Enhancing activity of synthetic polynucleotides on the induction of anti-hapten antibody response.

The enhancing activity of synthetic polynucleotides on the secondary anti-hapten antibody response was studied by using an adoptive transfer system of hapten-primed cells in mice. Hapten-primed B cells were effectively stimulated to produce anti-hapten antibody on challenge with hapten—heterologous carrier in the presence of an appropriate dose of polynucleotides. The enhancing activity of polynucleotides was most effective when administered at the same time as the second antigen and the activity was consistently observed either when these agents were administered or when hapten-primed cells were treated with the second antigen and these agents.

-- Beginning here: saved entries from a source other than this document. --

Lemma image_check_first_witness :
  outcome (gemini_predict Demo.world Demo.gemini
             (Demo.upload POST "/api/gemini-predict" None None))
  = inr {| status := 400;
           body := JsonBody
             (JObject [("error", JString "No image file provided")]) |}
  /\ is_Some (files (Demo.upload POST "/api/gemini-predict" (Some Demo.jpeg)
                       None) !! "image").
Proof.
  split.
  - apply (image_check_first Demo.world Demo.gemini
             (Demo.upload POST "/api/gemini-predict" None None));
      reflexivity.
  - apply (image_check_first Demo.world Demo.gemini
             (Demo.upload POST "/api/gemini-predict" (Some Demo.jpeg) None));
      reflexivity.
Defined.

(** ** Failures inside the [try] statement *)

(** C4: when the call of the model raises, the handler first writes an
    error line to the log and then answers 500 with a JSON object that has
    the single member [error]: the vendor's message after a fixed prefix
    when the exception is an [APIError], a fixed generic message for any
    other exception. *)
Theorem model_failure_500 (w : World) (c : Client) (request : Request)
    (file : list Byte.byte) (prompt : string) (image : Image) (e : Exn) :
  method request = POST ->
  files request !! "image" = Some file ->
  form request !! "prompt" = Some prompt ->
  prompt <> "" ->
  Image_open w file = inr image ->
  generate_content c "gemini-2.5-flash" [Text prompt; Picture image] = inl e ->
  exists (logged msg : string) (r : Response),
    gemini_predict w c request
    = ([EvLog INFO ("Received image and prompt: " ++ prompt
                    ++ ". Sending request to Gemini...");
        EvGenerateContent "gemini-2.5-flash" [Text prompt; Picture image];
        EvLog ERROR logged], inr r)
    /\ status r = 500%Z
    /\ body r = JsonBody (JObject [("error", JString msg)])
    /\ is_json (body r) = true
    /\ (forall m s, e = APIError m s ->
        msg = "Gemini API service failed: " ++ m)
    /\ (is_APIError e = false ->
        msg = "Internal AI prediction service failed.").
Proof.
  intros Hm Hf Hp Hne Hi Hg.
  rewrite (gemini_predict_checked w c request file prompt)
    by auto using POST_not_OPTIONS.
  rewrite (predict_body_raises w c file prompt image e Hi Hg).
  destruct e as [m s|s|s|s|s]; cbn;
    do 3 eexists; (split; [reflexivity|]);
    repeat split; try discriminate; try reflexivity.
  intros m' s' H. now injection H as -> ->.
Qed.

Lemma model_failure_500_witness :
  exists (logged msg : string) (r : Response),
    gemini_predict Demo.world Demo.gemini
      (Demo.upload POST "/api/gemini-predict" (Some Demo.jpeg) (Some "fail"))
    = ([EvLog INFO ("Received image and prompt: " ++ "fail"
                    ++ ". Sending request to Gemini...");
        EvGenerateContent "gemini-2.5-flash"
          [Text "fail"; Picture (PILImage Demo.jpeg)];
        EvLog ERROR logged], inr r)
    /\ status r = 500%Z
    /\ body r = JsonBody (JObject [("error", JString msg)])
    /\ is_json (body r) = true
    /\ (forall m s,
        APIError "quota exceeded" "429 RESOURCE_EXHAUSTED. quota exceeded"
        = APIError m s ->
        msg = "Gemini API service failed: " ++ m)
    /\ (is_APIError
          (APIError "quota exceeded" "429 RESOURCE_EXHAUSTED. quota exceeded")
        = false ->
        msg = "Internal AI prediction service failed.").
Proof.
  apply (model_failure_500 Demo.world Demo.gemini _ Demo.jpeg "fail"
           (PILImage Demo.jpeg)).
  - reflexivity.
  - reflexivity.
  - reflexivity.
  - discriminate.
  - reflexivity.
  - reflexivity.
Defined.

(** C5: when a request gets as far as the upload being opened and Pillow
    cannot decode it as an image, and when any other exception that is not
    an [APIError] is raised while the handler works on the request, the
    error is logged and the answer is 500 with the generic message, not
    400. *)
Theorem undecodable_or_fault_500 (w : World) (c : Client) (request : Request)
    (file : list Byte.byte) (prompt : string) :
  method request = POST ->
  files request !! "image" = Some file ->
  form request !! "prompt" = Some prompt ->
  prompt <> "" ->
  (forall msg, Image_open w file = inl msg ->
     gemini_predict w c request
     = ([EvLog ERROR ("Internal Server Error: " ++ msg)],
        inr {| status := 500;
               body := JsonBody
                 (JObject [("error",
                    JString "Internal AI prediction service failed.")]) |}))
  /\ (forall e, outcome (predict_body w c file prompt) = inl e ->
      is_APIError e = false ->
      gemini_predict w c request
      = ((trace (predict_body w c file prompt)
            ++ [EvLog ERROR ("Internal Server Error: " ++ str e)])%list,
         inr {| status := 500;
                body := JsonBody
                  (JObject [("error",
                     JString "Internal AI prediction service failed.")]) |})).
Proof.
  intros Hm Hf Hp Hne.
  rewrite (gemini_predict_checked w c request file prompt)
    by auto using POST_not_OPTIONS.
  split.
  - intros msg Hi. now rewrite (predict_body_undecodable w c file prompt msg Hi).
  - intros e He Hapi. rewrite (try_except_raised _ _ e He).
    destruct e; [discriminate | reflexivity..].
Qed.

Lemma undecodable_or_fault_500_witness :
  gemini_predict Demo.world Demo.gemini
    (Demo.upload POST "/api/gemini-predict" (Some Demo.garbage) (Some "food?"))
  = ([EvLog ERROR "Internal Server Error: cannot identify image file"],
     inr {| status := 500;
            body := JsonBody
              (JObject [("error",
                 JString "Internal AI prediction service failed.")]) |})
  /\
  gemini_predict Demo.world Demo.gemini
    (Demo.upload POST "/api/gemini-predict" (Some Demo.jpeg) (Some "empty"))
  = ([EvLog INFO "Received image and prompt: empty. Sending request to Gemini...";
      EvGenerateContent "gemini-2.5-flash"
        [Text "empty"; Picture (PILImage Demo.jpeg)];
      EvLog ERROR
        "Internal Server Error: argument of type 'NoneType' is not iterable"],
     inr {| status := 500;
            body := JsonBody
              (JObject [("error",
                 JString "Internal AI prediction service failed.")]) |}).
Proof.
  split.
  - apply (undecodable_or_fault_500 Demo.world Demo.gemini
             (Demo.upload POST "/api/gemini-predict" (Some Demo.garbage)
                (Some "food?")) Demo.garbage "food?");
      [reflexivity | reflexivity | reflexivity | discriminate | reflexivity].
  - exact (proj2 (undecodable_or_fault_500 Demo.world Demo.gemini
                    (Demo.upload POST "/api/gemini-predict" (Some Demo.jpeg)
                       (Some "empty")) Demo.jpeg "empty"
                    eq_refl eq_refl eq_refl ltac:(discriminate))
             (TypeError "argument of type 'NoneType' is not iterable")
             eq_refl eq_refl).
Defined.

(** ** The status route *)

(** C6: a GET request to [/] is answered 200 with the body
    [{"status": "ok", "service": "Gemini NeuroSort API"}], whatever the
    request carries and whatever the model's client would do; no call is
    made and nothing is logged. *)
Theorem home_always_ok (w : World) (c : Client) (request : Request) :
  method request = GET ->
  path request = "/" ->
  dispatch_request w c request
  = ([], inr {| status := 200;
                body := JsonBody
                  (JObject [("status", JString "ok");
                            ("service", JString "Gemini NeuroSort API")]) |}).
Proof.
  intros Hm Hp. unfold dispatch_request. now rewrite Hp, Hm.
Qed.

Lemma home_always_ok_witness :
  dispatch_request Demo.world Demo.gemini
    (Demo.upload GET "/" (Some Demo.garbage) (Some "fail"))
  = ([], inr {| status := 200;
                body := JsonBody
                  (JObject [("status", JString "ok");
                            ("service", JString "Gemini NeuroSort API")]) |}).
Proof.
  apply home_always_ok; reflexivity.
Defined.

(** ** Effects of a request *)

(** What the handler does to the outside: log lines and calls of the model,
    and a call exactly when the request gets that far. The handler itself
    never raises, and a request answered 400 did not get that far. *)
Lemma gemini_predict_effects (w : World) (c : Client) (request : Request) :
  Forall (fun ev => is_log ev || is_outbound ev = true)
    (trace (gemini_predict w c request))
  /\ outbound_calls (trace (gemini_predict w c request))
     = (if reaches_model w request then 1 else 0)%nat
  /\ exists r, outcome (gemini_predict w c request) = inr r
       /\ (status r = 400%Z -> reaches_model w request = false).
Proof.
  unfold gemini_predict, reaches_model.
  destruct (Method_eqb (method request) OPTIONS); cbn [negb andb].
  { repeat split; [constructor | eexists; split; [reflexivity | auto]]. }
  destruct (files request !! "image") as [file|].
  2:{ repeat split; [constructor | eexists; split; [reflexivity | auto]]. }
  destruct (form request !! "prompt") as [[|a prompt]|].
  1,3: repeat split; [constructor | eexists; split; [reflexivity | auto]].
  unfold predict_body, open_image, models_generate_content.
  destruct (Image_open w file) as [msg|image].
  { cbn. repeat split; [repeat constructor | eexists; split; [reflexivity | auto]]. }
  cbn [bind ret raise emit lift logger_info app].
  destruct (generate_content c _ _) as [e|[[s|]]].
  - destruct e; cbn;
      (repeat split; [repeat constructor
                     | eexists; split; [reflexivity | discriminate]]).
  - cbn. repeat split;
      [repeat constructor | eexists; split; [reflexivity | discriminate]].
  - cbn. repeat split;
      [repeat constructor | eexists; split; [reflexivity | discriminate]].
Qed.

Lemma no_env_read_in (key : string) (t : list Event) :
  Forall (fun ev => is_log ev || is_outbound ev = true) t ->
  count (reads_env key) t = 0%nat.
Proof.
  unfold count. induction 1 as [|ev t Hev _ IH]; [reflexivity|].
  destruct ev; simpl in *; try discriminate; exact IH.
Qed.

(** A request is answered by the framework, by [home], or by the handler. *)
Lemma dispatch_request_cases (w : World) (c : Client) (request : Request) :
  trace (dispatch_request w c request) = []
  \/ (path request = "/api/gemini-predict"
      /\ dispatch_request w c request = gemini_predict w c request).
Proof.
  unfold dispatch_request, match_rule, url_map. cbn [find rule].
  destruct (String.eqb "/" (path request)); [|
    destruct (String.eqb "/api/gemini-predict" (path request)) eqn:E].
  - destruct (method request); cbn; auto.
  - apply String.eqb_eq in E. destruct (method request); cbn; auto.
  - now left.
Qed.

(** C9, as the code has it: a request to the prediction endpoint makes at
    most one call of the model, and exactly one when it is not a preflight,
    carries an image and a non-empty prompt, and the image opens; a request
    answered 400 makes none. Log lines are the handler's only other
    effect. *)
Theorem at_most_one_outbound_call (w : World) (c : Client) (request : Request) :
  (outbound_calls (trace (gemini_predict w c request)) <= 1)%nat
  /\ (outbound_calls (trace (gemini_predict w c request)) = 1%nat
      <-> reaches_model w request = true)
  /\ (forall r, outcome (gemini_predict w c request) = inr r ->
      status r = 400%Z ->
      outbound_calls (trace (gemini_predict w c request)) = 0%nat)
  /\ Forall (fun ev => is_log ev = true \/ is_outbound ev = true)
       (trace (gemini_predict w c request)).
Proof.
  destruct (gemini_predict_effects w c request) as (Hall & Hn & r & Hr & H400).
  rewrite Hn. repeat split.
  - destruct (reaches_model w request); lia.
  - destruct (reaches_model w request); [reflexivity | discriminate].
  - now intros ->.
  - intros r' Hr' Hs. rewrite Hr in Hr'. injection Hr' as <-.
    now rewrite (H400 Hs).
  - eapply Forall_impl; [exact Hall|]. intros ev H.
    now apply orb_true_iff in H.
Qed.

Polynucleotides enhanced mainly the development of 7S plaque-forming cells (PFC) rather than 19S PFC. The enhancing effect of polynucleotides was not observed in hapten-primed cells from ATS-treated mice, but it was restored by the addition of non-primed lymph node cells or thymus-derived spleen cells from lethally irradiated mice reconstituted with thymocytes. These results clearly indicate that polynucleotides enhance the anti-hapten antibody response of hapten-primed B cells to the hapten—heterologous carrier through activation of non-primed T cells specific for the heterologous carrier and do not directly affect hapten-primed B cells. The mechanism of the stimulation of T cells by polynucleotides is discussed.